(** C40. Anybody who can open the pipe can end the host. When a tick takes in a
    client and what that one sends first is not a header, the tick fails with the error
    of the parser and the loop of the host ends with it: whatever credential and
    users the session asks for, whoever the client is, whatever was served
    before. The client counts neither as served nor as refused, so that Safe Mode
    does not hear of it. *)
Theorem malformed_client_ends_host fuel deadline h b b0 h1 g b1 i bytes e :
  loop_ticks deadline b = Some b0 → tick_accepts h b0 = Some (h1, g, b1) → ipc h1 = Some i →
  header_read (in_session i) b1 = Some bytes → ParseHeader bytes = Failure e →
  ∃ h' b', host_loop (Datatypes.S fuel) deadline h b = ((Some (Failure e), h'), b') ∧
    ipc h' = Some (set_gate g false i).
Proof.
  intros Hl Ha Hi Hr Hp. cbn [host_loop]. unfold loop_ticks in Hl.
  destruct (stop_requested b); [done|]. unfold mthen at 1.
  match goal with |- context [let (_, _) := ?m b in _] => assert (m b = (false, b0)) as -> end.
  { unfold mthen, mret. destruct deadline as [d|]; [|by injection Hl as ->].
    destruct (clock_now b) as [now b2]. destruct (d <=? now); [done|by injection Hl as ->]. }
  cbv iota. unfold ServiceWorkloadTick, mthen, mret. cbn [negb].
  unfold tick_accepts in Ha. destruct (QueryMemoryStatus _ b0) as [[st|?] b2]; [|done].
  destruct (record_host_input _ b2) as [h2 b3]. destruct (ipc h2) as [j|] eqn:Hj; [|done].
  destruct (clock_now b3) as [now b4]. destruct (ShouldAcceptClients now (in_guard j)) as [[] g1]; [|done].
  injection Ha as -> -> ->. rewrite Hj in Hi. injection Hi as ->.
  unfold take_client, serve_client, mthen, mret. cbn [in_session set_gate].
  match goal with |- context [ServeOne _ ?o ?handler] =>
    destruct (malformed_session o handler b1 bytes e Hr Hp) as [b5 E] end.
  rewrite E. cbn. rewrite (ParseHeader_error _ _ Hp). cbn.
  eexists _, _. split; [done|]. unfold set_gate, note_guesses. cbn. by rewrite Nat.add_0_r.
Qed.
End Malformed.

-------

Copy out only the lines of the records above from the one with "loop_ticks deadline b" through the one with "[|by injection Hl as ->].", exactly as they stand, both included.

● **Answer section**:
  loop_ticks deadline b = Some b0 → tick_accepts h b0 = Some (h1, g, b1) → ipc h1 = Some i →
  header_read (in_session i) b1 = Some bytes → ParseHeader bytes = Failure e →
  ∃ h' b', host_loop (Datatypes.S fuel) deadline h b = ((Some (Failure e), h'), b') ∧
    ipc h' = Some (set_gate g false i).
Proof.
  intros Hl Ha Hi Hr Hp. cbn [host_loop]. unfold loop_ticks in Hl.
  destruct (stop_requested b); [done|]. unfold mthen at 1.
  match goal with |- context [let (_, _) := ?m b in _] => assert (m b = (false, b0)) as -> end.
  { unfold mthen, mret. destruct deadline as [d|]; [|by injection Hl as ->].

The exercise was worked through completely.